1 Qui est Stephen Miller ?
Stephen Miller est un ancien conseiller principal du président Donald Trump, connu comme un architecte clé des politiques d'immigration de Trump. Il reste un proche conseiller externe et rédacteur de discours pour la campagne de Trump en 2024.

2 Qui était Alex Pretti ?
Alex Pretti était un homme de 37 ans qui a été abattu et tué en Californie. Le suspect dans son meurtre est un immigrant sans papiers qui avait été précédemment arrêté mais n'a pas été remis aux autorités fédérales de l'immigration pour expulsion en raison des politiques locales de sanctuaire.

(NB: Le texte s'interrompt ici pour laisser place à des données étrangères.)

Lemma idr_retag s f : (forall n, 0 <= n < ROOT_TAG_SHIFT -> Z.testbit f n = Z.testbit (xa_flags s) n) -> is_idr (set_flags s f) = is_idr s.
Proof using Type*.
  intros Hf. unfold is_idr. simpl. f_equal. apply Z.bits_inj'. intros n Hn. rewrite !Z.land_spec. pose proof root_is_idr. pose proof root_tag_shift.
  destruct (Z.lt_ge_cases n ROOT_TAG_SHIFT) as [Hlt|Hge]; [by rewrite Hf|]. by rewrite (testbit_small ROOT_IS_IDR ROOT_TAG_SHIFT), !andb_false_r.
Qed.

Lemma root_set_idr s t : 0 <= t -> is_idr (root_tag_set s t) = is_idr s.
Proof using Type*.
  intros Ht. apply idr_retag. intros n Hn. rewrite Z.lor_spec, Z.shiftl_1_l, Z.pow2_bits_false by lia. apply orb_false_r.
Qed.
Lemma root_clear_idr s t : 0 <= t -> is_idr (root_tag_clear s t) = is_idr s.
Proof using Type*.
  intros Ht. apply idr_retag. intros n Hn. rewrite Z.land_spec, Z.lnot_spec, Z.shiftl_1_l, Z.pow2_bits_false by lia. apply andb_true_r.
Qed.

(** ** Setting a tag *)

(** The nodes at and above height [n] show the set [G'], those below [G]. *)
Definition between (s : radix_tree_root) (T : Z -> Prop) (base : Z -> Z) (n : Z) (G G' : Z -> Z -> bool) : Prop :=
  forall x, T x -> bits_ok s base (if n <=? shift_of s x then G' else G) x.

Lemma tag_set_here s T base G a t i : shape s T base -> covers s T base a i -> 0 <= t < RADIX_TREE_MAX_TAGS -> bits_ok s base G a ->
  bits_ok (tag_set s a t (digit i (shift_of s a))) base (set_tag G t i true) a.
Proof using Type*.
  intros Hs Ca Ht Hok. pose proof (shift_nonneg s T base Hs a (proj1 Ca)) as Hn. pose proof (digit_range i (shift_of s a) ltac:(lia)) as Hd.
  pose proof size_range. apply (bits_here s _ T); try done.
  - apply retagged_step; [apply retagged_refl|apply Ca].
  - intros u Hu. simpl. rewrite upd_same. simpl. by rewrite upd_other.
  - simpl. rewrite upd_same. simpl. rewrite upd_same. apply setbit_range; [|lia]. by apply Hok.
  - intros j Hj. simpl. rewrite upd_same. simpl. rewrite upd_same, Z.setbit_eqb by lia.
    destruct (Z.eqb_spec j (digit i (shift_of s a))), (Z.eqb_spec (digit i (shift_of s a)) j); try done; lia.
  - split; [|done]. intros _. exists i. split; [by apply (own_slot s T)|apply set_tag_same].
Qed.

(** A step down leaves the height of the change one level lower. *)
Lemma between_down s s' T base G G' a c i : shape s T base -> retagged s s' T -> covers s T base a i ->
  (forall x, T x -> x <> a -> mem s' x = mem s x) -> shift_of s c = shift_of s a - SH ->
  (forall x, T x -> ~ covers s T base x i -> bits_ok s base G x -> bits_ok s base G' x) ->
  bits_ok s' base G' a -> between s T base (shift_of s a + SH) G G' -> between s' T base (shift_of s c + SH) G G'.
Proof using Type*.
  intros Hs Hr Ca Hm Hc HG Ha Hb x Tx. rewrite (rt_shift s s' T Hr), Hc. replace (shift_of s a - SH + SH) with (shift_of s a) by lia.
  destruct (Z.eq_dec x a) as [->|Hne]; [by rewrite Z.leb_refl|].
  assert (Hsame : forall Q, bits_ok s base Q x -> bits_ok s' base Q x).
  { intros Q. apply bits_eq; [by rewrite Hm|apply (rt_shift s s' T Hr)|done]. }
  specialize (Hb x Tx). destruct (Z.leb_spec (shift_of s a) (shift_of s x)) as [Hle|Hlt].
  - apply Hsame. destruct (Z.leb_spec (shift_of s a + SH) (shift_of s x)) as [_|Hlt]; [done|]. apply HG; [done| |done].
    intros Cx. apply Hne, (node_unique s T base Hs x a i); [|done..].
    destruct (Z.eq_dec (shift_of s x) (shift_of s a)); [done|]. pose proof (shift_step s T base Hs a x (proj1 Ca) Tx). lia.
  - apply Hsame. destruct (Z.leb_spec (shift_of s a + SH) (shift_of s x)); [pose proof map_shift_range; lia|done].
Qed.

Lemma bits_eq_pointwise s s' base G a : (forall t, nd_tags (mem s' a) t = nd_tags (mem s a) t) -> shift_of s' a = shift_of s a ->
  bits_ok s base G a -> bits_ok s' base G a.
Proof using Type. intros Ht Hh Hk t. rewrite Ht, Hh. apply Hk. Qed.

(** The bit is set unless it is already. *)
Lemma tag_set_if s T base G a t i : shape s T base -> covers s T base a i -> 0 <= t < RADIX_TREE_MAX_TAGS -> bits_ok s base G a ->
  let d := digit i (shift_of s a) in let s1 := if negb (tag_get s a t d) then tag_set s a t d else s in
  retagged s s1 T /\ (forall x, T x -> x <> a -> mem s1 x = mem s x) /\ xa_flags s1 = xa_flags s /\ bits_ok s1 base (set_tag G t i true) a.
Proof using Type*.
  intros Hs Ca Ht Hok d s1. pose proof (tag_set_here s T base G a t i Hs Ca Ht Hok) as Hset. fold d in Hset.
  pose proof (shift_nonneg s T base Hs a (proj1 Ca)) as Hn. pose proof (digit_range i (shift_of s a) ltac:(lia)) as Hd. fold d in Hd.
  unfold s1. destruct (tag_get s a t d) eqn:Htg; cbn [negb].
  - split_and!; [apply retagged_refl|done..|]. apply (bits_eq_pointwise (tag_set s a t d)); [|unfold shift_of; simpl; by rewrite upd_same|done].
    intros u. simpl. rewrite upd_same. simpl. unfold upd. destruct (Z.eqb_spec u t) as [->|]; [|done].
    apply Z.bits_inj'. intros n Hn0. rewrite Z.setbit_eqb by lia. destruct (Z.eqb_spec d n) as [<-|]; [exact Htg|done].
  - split_and!; [apply retagged_step; [apply retagged_refl|apply Ca]| |done|done]. intros x _ Hx. simpl. by rewrite upd_other.
Qed.

Lemma tag_set_down_ok fuel : forall s T base M G t index a, shape s T base -> contents s T base M -> covers s T base a index -> M index <> 0 ->
  0 <= t < RADIX_TREE_MAX_TAGS -> between s T base (shift_of s a + SH) G (set_tag G t index true) -> (Z.to_nat (shift_of s a) + 1 < fuel)%nat ->
  exists s', tag_set_down fuel s index t (node_to_entry a) = Done (M index, s') /\ retagged s s' T /\ xa_flags s' = xa_flags s /\
    forall x, T x -> bits_ok s' base (set_tag G t index true) x.
Proof using Type*.
  induction fuel as [|fuel IH]; intros s T base M G t index a Hs Hc Ca HM Ht Hb Hf; [lia|]. cbn [tag_set_down].
  assert (Hobj : is_object a) by (apply Hs, Ca). rewrite entry_internal, entry_to_node_entry by done.
  unfold radix_tree_descend. cbv zeta. fold (shift_of s a). fold (digit index (shift_of s a)). fold (slots_of s a).
  pose proof (shift_nonneg s T base Hs a (proj1 Ca)) as Hn. pose proof map_shift_range.
  assert (Hok : bits_ok s base G a). { specialize (Hb a (proj1 Ca)). destruct (Z.leb_spec (shift_of s a + SH) (shift_of s a)); [lia|done]. }
  destruct (tag_set_if s T base G a t index Hs Ca Ht Hok) as (Hr1 & Hm1 & Hf1 & Ha1). cbv zeta in *. set (d := digit index (shift_of s a)) in *.
  set (s1 := if negb (tag_get s a t d) then tag_set s a t d else s) in *.
  assert (HG : forall x, T x -> ~ covers s T base x index -> bits_ok s base G x -> bits_ok s base (set_tag G t index true) x).
  { intros x Tx Hx. by apply (bits_elsewhere s T). }
  destruct (Z.eq_dec (shift_of s a) 0) as [Hz|Hz].
  - assert (Hl : slots_of s a d = M index) by (unfold d; rewrite Hz; by apply (leaf_item s T base)).
    rewrite Hl, (bool_of_true _ HM). cbn [negb BUG_ON mbind outcome_bind]. fold s1.
    assert (Hk : radix_tree_is_internal_node (M index) = false).
    { pose proof (sh_slot _ _ _ Hs a d (proj1 Ca) (digit_range index _ (proj1 Hn))) as Hk. rewrite Hz, Hl in Hk. by apply Hk. }
    destruct fuel as [|fuel]; [lia|]. cbn [tag_set_down]. rewrite Hk. exists s1. split_and!; [done..|].
    intros x Tx. destruct (Z.eq_dec x a) as [->|Hne]; [done|]. apply (bits_eq s s1 base); [by rewrite Hm1|apply (rt_shift s s1 T Hr1)|done|].
    specialize (Hb x Tx). destruct (Z.leb_spec (shift_of s a + SH) (shift_of s x)); [done|]. apply HG; [done| |done].
    intros Cx. apply Hne, (node_unique s T base Hs x a index); [|done..]. pose proof (shift_nonneg s T base Hs x Tx).
    destruct (Z.eq_dec (shift_of s x) 0); [lia|]. pose proof (shift_step s T base Hs a x (proj1 Ca) Tx). lia.
  - destruct (descend s T base Hs a index Ca Hz) as [He|(c & Tc & He & Hg & Cc)]; fold d in He.
    { exfalso. apply HM. by apply (empty_below s T base Hs M a d). }
    rewrite He, (bool_of_true (node_to_entry c)) by (apply entry_nonzero; by apply Hs). cbn [negb BUG_ON mbind outcome_bind]. fold s1.
    pose proof (hg_shift _ _ _ _ _ Hg) as Hsc. pose proof (shift_nonneg s T base Hs c Tc).
    destruct (IH s1 T base M G t index c) as (s' & Hr & Hrt & Hfl & Hall); try done.
    + by apply (rt_shape s).
    + by apply (rt_contents s).
    + by apply (rt_covers s s1).
    + rewrite (rt_shift s s1 T Hr1). by apply (between_down s s1 T base G _ a c index).
    + rewrite (rt_shift s s1 T Hr1). lia.
    + exists s'. split_and!; [done|by apply (retagged_trans s s1)|congruence|done].
Qed.

(** What [radix_tree_tag_set] does with an index that has an item. *)
Lemma tag_set_ok Q s M G index t : radix Q s M G -> is_u64 index -> 0 <= t < RADIX_TREE_MAX_TAGS -> M index <> 0 ->
  exists s', radix_tree_tag_set s index t = Done (M index, s') /\ radix Q s' M (set_tag G t index true) /\ rcu s' = rcu s.
Proof using Type*.
  intros (Hidr & HG & T & base & pool & Ht & Hti) Hu Htt HM. destruct Ht as [h1 h2 h3 h4]. unfold radix_tree_tag_set. rewrite load_root_eq.
  pose proof (item_in_span s T base M index h1 h2 HM) as Hspan.
  assert (HG' : tags_sub M (set_tag G t index true)).
  { intros u i Hut. unfold set_tag. destruct (Z.eqb_spec u t), (Z.eqb_spec i index) as [->|]; cbn [andb]; try done; by apply HG. }
  assert (Hwalk : (index >? (if radix_tree_is_internal_node (xa_head s) then node_maxindex s (entry_to_node (xa_head s)) else 0)) = false /\
    exists s1, tag_set_down turns s index t (xa_head s) = Done (M index, s1) /\ retagged s s1 T /\ xa_flags s1 = xa_flags s /\
    forall x, T x -> bits_ok s1 base (set_tag G t index true) x).
  { unfold is_u64 in Hu. destruct (radix_tree_is_internal_node (xa_head s)) eqn:Hi.
    - destruct (head_node s T base h1 Hi) as (Tr & He & _). pose proof (shift_nonneg s T base h1 _ Tr) as Hn.
      assert (Hmx : index <= node_maxindex s (entry_to_node (xa_head s))).
      { unfold span in Hspan. rewrite Hi in Hspan. unfold node_maxindex. fold (shift_of s (entry_to_node (xa_head s))). rewrite shift_maxindex_eq by done. lia. }
      split; [destruct (Z.gtb_spec index (node_maxindex s (entry_to_node (xa_head s)))); [lia|done]|].
      rewrite He. apply tag_set_down_ok; try done.
      + apply head_covers; [done|done|lia].
      + intros x Tx. destruct (sh_top _ _ _ h1 x Tx) as [_ Htop]. pose proof map_shift_range.
        destruct (Z.leb_spec (shift_of s (entry_to_node (xa_head s)) + SH) (shift_of s x)); [lia|]. by apply h3.
      + destruct turns_S as (fuel & -> & ?). lia.
    - pose proof (no_nodes s T base h1 Hi) as HT. assert (index = 0) as -> by (unfold span in Hspan; rewrite Hi in Hspan; lia).
      split; [done|]. exists s. destruct turns_S as (fuel & -> & _). cbn [tag_set_down]. rewrite Hi, (ct_single _ _ _ _ h2 Hi).
      split_and!; [done|apply retagged_refl|done|]. intros x Tx. by apply HT in Tx. }
  destruct Hwalk as (-> & s1 & -> & Hr1 & Hf1 & Hbits). cbn [BUG_ON mbind outcome_bind].
  set (s2 := if negb (root_tag_get s1 t) then root_tag_set s1 t else s1). exists s2. split; [done|].
  assert (Hg2 : forall u, 0 <= u -> root_tag_get s2 u = (u =? t) || root_tag_get s u).
  { intros u Hu0. assert (Hs1 : root_tag_get s1 u = root_tag_get s u) by (unfold root_tag_get; by rewrite Hf1). rewrite <- Hs1. unfold s2.
    destruct (root_tag_get s1 t) eqn:E; cbn [negb]; [|apply root_set_bit; lia]. destruct (Z.eqb_spec u t) as [->|]; [done|done]. }
  assert (Hr2 : retagged s s2 T) by (unfold s2; destruct (negb _); [by apply retagged_flags|done]).
  assert (Hidr2 : is_idr s2 = false).
  { assert (is_idr s1 = false) by (by rewrite (is_idr_flags s)). unfold s2. destruct (negb _); [by rewrite root_set_idr by lia|done]. }
  split; [|by rewrite (rt_state _ _ _ Hr2)]. split_and!; [done|done|]. exists T, base, pool. split; [|intros HQ; by apply (rt_tight s s2 T Hr2), Hti].
  split; [by apply (rt_shape s)|by apply (rt_contents s)| |by apply (rt_owned s)]. split.
  - intros a Ta. unfold s2. destruct (negb _); [|by apply Hbits]. apply (bits_eq s1 _ base); [done..|by apply Hbits].
  - intros u Hut. rewrite Hg2, (rt_span s s2 T) by (done || lia). destruct (Z.eqb_spec u t) as [->|Hne]; cbn [orb].
    + split; [|done]. intros _. exists index. by rewrite set_tag_same.
    + rewrite (tg_root _ _ _ _ h3 u Hut). split; intros (i & Hi & Hg); exists i; (split; [done|]); rewrite set_tag_other in *; auto.
  - unfold s2. pose proof (tg_flags _ _ _ _ h3) as Hf. rewrite <- Hf1 in Hf. destruct (negb _); [by apply root_set_range|done].
Qed.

3 Pourquoi la pression monte-t-elle sur Stephen Miller maintenant ?
La pression monte parce que Stephen Miller et son organisation, America First Legal, ont été des défenseurs vocaux d'une application stricte des lois sur l'immigration. Les critiques soutiennent que les circonstances de la mort de Pretti illustrent les échecs des politiques que Miller combat, reliant indirectement l'issue tragique au débat politique qu'il alimente.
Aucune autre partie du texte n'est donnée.